(* ===== verification/Bytes.v ===== *)
(** What op-signer uses of Go's standard library on byte slices: big.Int.Bytes,
    copy, hash/crc32, and encoding/asn1 for the DER values of a signature and
    of a public key. Bytes are integers from 0 to 255. *)
From stdpp Require Import base numbers list strings.
From S2P Require Import Prelude.

Local Open Scope Z_scope.

Notation bytes := (list Z).
Definition is_byte (b : Z) : Prop := 0 ≤ b < 256.

(** ** Integers *)

(** The value of big-endian bytes, big.Int.SetBytes. *)
Definition be_val (l : bytes) : Z := foldl (λ acc b, acc * 256 + b) 0 l.

Fixpoint be_go (fuel : nat) (n : Z) (acc : bytes) : bytes :=
  match fuel with
  | O => acc
  | S fuel => if n =? 0 then acc else be_go fuel (n `div` 256) (n `mod` 256 :: acc)
  end.
(** big.Int.Bytes: the absolute value, without leading zeros. *)
Definition be_bytes (n : Z) : bytes := be_go (S (Z.to_nat (Z.log2 (Z.abs n)))) (Z.abs n) [].

(** copy(dst[off:], src), which panics when [off] is not in the slice. *)
Definition copy_at (dst : bytes) (off : Z) (src : bytes) : go bytes :=
  if (off <? 0) || (Z.of_nat (length dst) <? off) then Panic "slice bounds out of range"%string
  else
    let i := Z.to_nat off in
    let n := Nat.min (length src) (length dst - i) in
    Ret (take i dst ++ take n src ++ drop (i + n) dst)%list.

(** ** CRC-32 with the Castagnoli polynomial *)

Definition crc_bit (crc : Z) : Z :=
  if Z.testbit crc 0 then Z.lxor (Z.shiftr crc 1) 0x82F63B78 else Z.shiftr crc 1.
Definition crc_byte (crc b : Z) : Z := Nat.iter 8 crc_bit (Z.lxor crc b).
Definition crc32c (data : bytes) : Z := Z.lxor (foldl crc_byte 0xFFFFFFFF data) 0xFFFFFFFF.

(** ** DER *)

(** The bytes of a long length, most significant first. *)
Fixpoint der_long (n : nat) (len : Z) (bs : bytes) : option (Z * bytes) :=
  match n with
  | O => if len <? 0x80 then None else Some (len, bs)
  | S n =>
      match bs with
      | [] => None
      | b :: bs =>
          if 2 ^ 23 <=? len then None
          else let len := len * 256 + b in if len =? 0 then None else der_long n len bs
      end
  end.

(** parseTagAndLength: the first byte (class, form and tag), the length, and
    what follows. Tags over 30 are not expected anywhere. *)
Definition der_header (bs : bytes) : option (Z * Z * bytes) :=
  match bs with
  | t :: b :: bs =>
      if Z.land t 0x1f =? 0x1f then None
      else if Z.land b 0x80 =? 0 then Some (t, Z.land b 0x7f, bs)
      else
        let n := Z.land b 0x7f in
        if n =? 0 then None
        else match der_long (Z.to_nat n) 0 bs with
          | Some (len, bs) => Some (t, len, bs)
          | None => None
          end
  | _ => None
  end.

(** The next element: its first byte, its contents, and the rest. *)
Definition der_next (bs : bytes) : option (Z * bytes * bytes) :=
  match der_header bs with
  | Some (t, len, bs) =>
      if Z.of_nat (length bs) <? len then None
      else Some (t, take (Z.to_nat len) bs, drop (Z.to_nat len) bs)
  | None => None
  end.
Definition der_expect (tag : Z) (bs : bytes) : option (bytes * bytes) :=
  match der_next bs with
  | Some (t, content, rest) => if t =? tag then Some (content, rest) else None
  | None => None
  end.

Definition tag_integer : Z := 0x02.
Definition tag_bit_string : Z := 0x03.
Definition tag_oid : Z := 0x06.
Definition tag_sequence : Z := 0x30.

(** parseBigInt with checkInteger. *)
Definition der_int (bs : bytes) : option Z :=
  match bs with
  | [] => None
  | b :: rest =>
      let minimal := match rest with
        | [] => true
        | c :: _ => negb ((b =? 0) && (Z.land c 0x80 =? 0)) && negb ((b =? 0xff) && (Z.land c 0x80 =? 0x80))
        end in
      if minimal then
        Some (if Z.land b 0x80 =? 0x80 then be_val bs - 256 ^ Z.of_nat (length bs) else be_val bs)
      else None
  end.

(** parseBitString: the bytes and the number of padding bits. *)
Definition der_bit_string (bs : bytes) : option (bytes * Z) :=
  match bs with
  | [] => None
  | padding :: data =>
      if (7 <? padding) || ((length data =? 0)%nat && (0 <? padding)) ||
         negb (Z.land (List.last data 0) (2 ^ padding - 1) =? 0) && negb (length data =? 0)%nat
      then None else Some (data, padding)
  end.

(** BitString.RightAlign. *)
Fixpoint shift_right (carry shift : Z) (bs : bytes) : bytes :=
  match bs with
  | [] => []
  | b :: bs => Z.lor (Z.land (Z.shiftl carry (8 - shift)) 0xff) (Z.shiftr b shift) :: shift_right b shift bs
  end.
Definition RightAlign (data : bytes) (padding : Z) : bytes :=
  if padding =? 0 then data else shift_right 0 padding data.

(** ** Laws *)

Lemma be_fold a k : foldl (λ acc b, acc * 256 + b) a k = a * 256 ^ Z.of_nat (length k) + be_val k.
Proof.
  unfold be_val. revert a. induction k as [|b k IH]; intros a; [change (a = a * 1 + 0); lia|]. cbn [foldl length].
  rewrite (IH (a * 256 + b)), (IH (0 * 256 + b)), Nat2Z.inj_succ, Z.pow_succ_r by lia. ring.
Qed.
Lemma be_val_app l k : be_val (l ++ k) = be_val l * 256 ^ Z.of_nat (length k) + be_val k.
Proof. unfold be_val at 1. rewrite foldl_app. apply be_fold. Qed.
Lemma be_val_cons b l : be_val (b :: l) = b * 256 ^ Z.of_nat (length l) + be_val l.
Proof. unfold be_val at 1. cbn [foldl]. rewrite be_fold. lia. Qed.

Lemma be_val_zeros n : be_val (replicate n 0) = 0.
Proof. induction n as [|n IH]; [done|]. cbn [replicate]. rewrite be_val_cons, IH. lia. Qed.

Lemma be_go_spec fuel n acc : 0 ≤ n < 2 ^ Z.of_nat fuel →
  be_val (be_go fuel n acc) = n * 256 ^ Z.of_nat (length acc) + be_val acc ∧
  (Forall is_byte acc → Forall is_byte (be_go fuel n acc)).
Proof.
  revert n acc. induction fuel as [|fuel IH]; intros n acc Hn.
  { simpl in Hn. assert (n = 0) as -> by lia. simpl. done. }
  cbn [be_go]. destruct (Z.eqb_spec n 0) as [->|Hne]; [done|].
  rewrite Nat2Z.inj_succ, Z.pow_succ_r in Hn by lia.
  assert (0 ≤ n `div` 256 < 2 ^ Z.of_nat fuel) as Hd.
  { split; [apply Z.div_pos; lia|]. apply Z.div_lt_upper_bound; lia. }
  destruct (IH (n `div` 256) (n `mod` 256 :: acc) Hd) as [-> Hb]. split.
  - rewrite be_val_cons. cbn [length]. rewrite Nat2Z.inj_succ, Z.pow_succ_r by lia.
    rewrite (Z.div_mod n 256) at 3 by lia. ring.
  - intros Ha. apply Hb. constructor; [|done]. apply Z.mod_pos_bound. lia.
Qed.

Lemma be_bytes_val n : be_val (be_bytes n) = Z.abs n ∧ Forall is_byte (be_bytes n).
Proof.
  unfold be_bytes. set (m := Z.abs n). assert (0 ≤ m < 2 ^ Z.of_nat (S (Z.to_nat (Z.log2 m)))) as Hm.
  { split; [lia|]. rewrite Nat2Z.inj_succ, Z2Nat.id by apply Z.log2_nonneg.
    destruct (Z.eq_dec m 0) as [->|]; [done|]. apply Z.log2_spec. lia. }
  destruct (be_go_spec _ m [] Hm) as [-> Hb]. split; [change (m * 1 + 0 = m); lia|]. apply Hb. constructor.
Qed.

Lemma be_val_bound l : Forall is_byte l → 0 ≤ be_val l < 256 ^ Z.of_nat (length l).
Proof.
  induction 1 as [|b l Hb _ IH]; [done|]. rewrite be_val_cons. cbn [length].
  rewrite Nat2Z.inj_succ, Z.pow_succ_r by lia. unfold is_byte in Hb. nia.
Qed.

Lemma be_go_length fuel n acc (k : nat) : 0 ≤ n < 256 ^ Z.of_nat k → (length (be_go fuel n acc) ≤ k + length acc)%nat.
Proof.
  revert n acc k. induction fuel as [|fuel IH]; intros n acc k Hn; simpl; [lia|].
  destruct (Z.eqb_spec n 0) as [->|Hne]; [lia|]. destruct k as [|k]; [simpl in Hn; lia|].
  rewrite Nat2Z.inj_succ, Z.pow_succ_r in Hn by lia.
  etrans; [apply (IH (n `div` 256) _ k)|simpl; lia].
  split; [apply Z.div_pos; lia|]. apply Z.div_lt_upper_bound; lia.
Qed.

(** The bytes of an integer fit in [k] bytes exactly when the integer does. *)
Lemma be_bytes_length n (k : nat) : (length (be_bytes n) ≤ k)%nat ↔ Z.abs n < 256 ^ Z.of_nat k.
Proof.
  split.
  - intros Hl. destruct (be_bytes_val n) as [<- Hb]. apply be_val_bound in Hb.
    eapply Z.lt_le_trans; [apply Hb|]. apply Z.pow_le_mono_r; lia.
  - intros Hn. unfold be_bytes. etrans; [apply (be_go_length _ _ _ k); lia|]. simpl. lia.
Qed.

Lemma copy_at_in (dst src : bytes) (i : nat) : (i + length src ≤ length dst)%nat →
  copy_at dst (Z.of_nat i) src = Ret (take i dst ++ src ++ drop (i + length src) dst)%list.
Proof.
  intros Hl. unfold copy_at. rewrite (proj2 (Z.ltb_ge _ _)), (proj2 (Z.ltb_ge _ _)) by lia. simpl.
  rewrite Nat2Z.id. replace (Nat.min (length src) (length dst - i)) with (length src) by lia. by rewrite firstn_all.
Qed.

(** 32 bytes of an integer that has at most that many. *)
Definition pad32 (n : Z) : bytes := (replicate (32 - length (be_bytes n)) 0 ++ be_bytes n)%list.

Lemma pad32_spec n : 0 ≤ n < 2 ^ 256 →
  (length (be_bytes n) ≤ 32)%nat ∧ length (pad32 n) = 32%nat ∧ be_val (pad32 n) = n ∧ Forall is_byte (pad32 n).
Proof.
  intros Hn. destruct (be_bytes_val n) as [Hv Hb]. assert (length (be_bytes n) ≤ 32)%nat as Hl.
  { apply be_bytes_length. rewrite Z.abs_eq by lia. change (256 ^ Z.of_nat 32) with (2 ^ 256). lia. }
  unfold pad32. split_and!; [done| | |].
  - rewrite length_app, length_replicate. lia.
  - rewrite be_val_app, be_val_zeros, Hv. lia.
  - apply Forall_app. split; [|done]. apply Forall_replicate. unfold is_byte. lia.
Qed.

(** ** Encoding of signatures *)

(** The contents of the DER integer of [n ≥ 0]: a zero byte before a set sign
    bit. *)
Definition int_contents (n : Z) : bytes :=
  match be_bytes n with
  | [] => [0]
  | b :: l => if 0x80 <=? b then 0 :: b :: l else b :: l
  end.
Definition der_integer (n : Z) : bytes := tag_integer :: Z.of_nat (length (int_contents n)) :: int_contents n.
(** SEQUENCE of two INTEGERs, as a signer encodes (R, S). *)
Definition der_signature (r s : Z) : bytes :=
  let c := (der_integer r ++ der_integer s)%list in tag_sequence :: Z.of_nat (length c) :: c.

(** A fact on bytes, by trying them all. *)
Lemma byte_ind (P : Z → bool) : forallb P (seqZ 0 256) = true → ∀ b, is_byte b → P b = true.
Proof. intros HP b Hb. rewrite forallb_forall in HP. apply HP, list_elem_of_In, elem_of_seqZ. unfold is_byte in Hb. lia. Qed.

Lemma sign_bit b : is_byte b → Z.land b 0x80 = if 0x80 <=? b then 0x80 else 0.
Proof.
  intros Hb. apply Z.eqb_eq. revert b Hb.
  apply (byte_ind (λ b, Z.land b 0x80 =? if 0x80 <=? b then 0x80 else 0)). vm_compute. reflexivity.
Qed.
Lemma short_length b : is_byte b → Z.land b 0x7f = if 0x80 <=? b then b - 0x80 else b.
Proof.
  intros Hb. apply Z.eqb_eq. revert b Hb.
  apply (byte_ind (λ b, Z.land b 0x7f =? if 0x80 <=? b then b - 0x80 else b)). vm_compute. reflexivity.
Qed.

Lemma be_bytes_lead n b l : be_bytes n = b :: l → is_byte b ∧ b ≠ 0.
Proof.
  intros Hn. destruct (be_bytes_val n) as [Hv Hb]. rewrite Hn in Hv, Hb. inversion Hb as [|? ? Hb1 Hb2]; subst.
  split; [done|]. intros ->. rewrite be_val_cons in Hv. apply be_val_bound in Hb2.
  assert (length (be_bytes n) ≤ length l)%nat as Hl by (apply be_bytes_length; lia). rewrite Hn in Hl. simpl in Hl. lia.
Qed.

Lemma der_int_contents n : 0 ≤ n → der_int (int_contents n) = Some n.
Proof.
  intros Hn. unfold int_contents. destruct (be_bytes_val n) as [Hv _].
  destruct (be_bytes n) as [|b l] eqn:Hb.
  { unfold be_val in Hv. simpl in Hv. f_equal. rewrite <-(Z.abs_eq n) by done. by rewrite <-Hv. }
  apply be_bytes_lead in Hb as [Hb Hne]. rewrite (Z.abs_eq n) in Hv by done. pose proof (sign_bit b Hb) as Hs.
  destruct (Z.leb_spec 0x80 b) as [Hge|Hlt]; unfold der_int.
  - rewrite Hs. cbn [Z.eqb andb negb]. change (Z.land 0 0x80 =? 0x80) with false. cbn iota.
    rewrite be_val_cons, Z.mul_0_l, Z.add_0_l. by rewrite Hv.
  - rewrite (proj2 (Z.eqb_neq b 0)), (proj2 (Z.eqb_neq b 0xff)), Hs by lia. rewrite Hv. by destruct l.
Qed.

Lemma int_contents_length n : 0 ≤ n < 2 ^ 256 → (0 < length (int_contents n) ≤ 33)%nat.
Proof.
  intros Hn. assert (length (be_bytes n) ≤ 32)%nat as Hl.
  { apply be_bytes_length. rewrite Z.abs_eq by lia. change (256 ^ Z.of_nat 32) with (2 ^ 256). lia. }
  unfold int_contents. destruct (be_bytes n) as [|b l]; [simpl; lia|]. destruct (0x80 <=? b); simpl in *; lia.
Qed.

(** An element with a short length is read back. *)
Lemma der_expect_short tag c rest : Z.land tag 0x1f ≠ 0x1f → (length c < 128)%nat →
  der_expect tag (tag :: Z.of_nat (length c) :: c ++ rest) = Some (c, rest).
Proof.
  intros Ht Hc. unfold der_expect, der_next, der_header. rewrite (proj2 (Z.eqb_neq _ _)) by done.
  assert (is_byte (Z.of_nat (length c))) as Hb by (unfold is_byte; lia).
  rewrite (sign_bit _ Hb), (short_length _ Hb), (proj2 (Z.leb_gt 0x80 _)) by lia. cbn [Z.eqb].
  rewrite length_app, (proj2 (Z.ltb_ge _ _)) by lia.
  by rewrite Nat2Z.id, take_app_length, drop_app_length, Z.eqb_refl.
Qed.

_ _ _ _ _ _ _

:: Exercise details ::
Looking through the data above, count the lines that include the string "negb" and give only the count.

:: Answer to this problem ::
3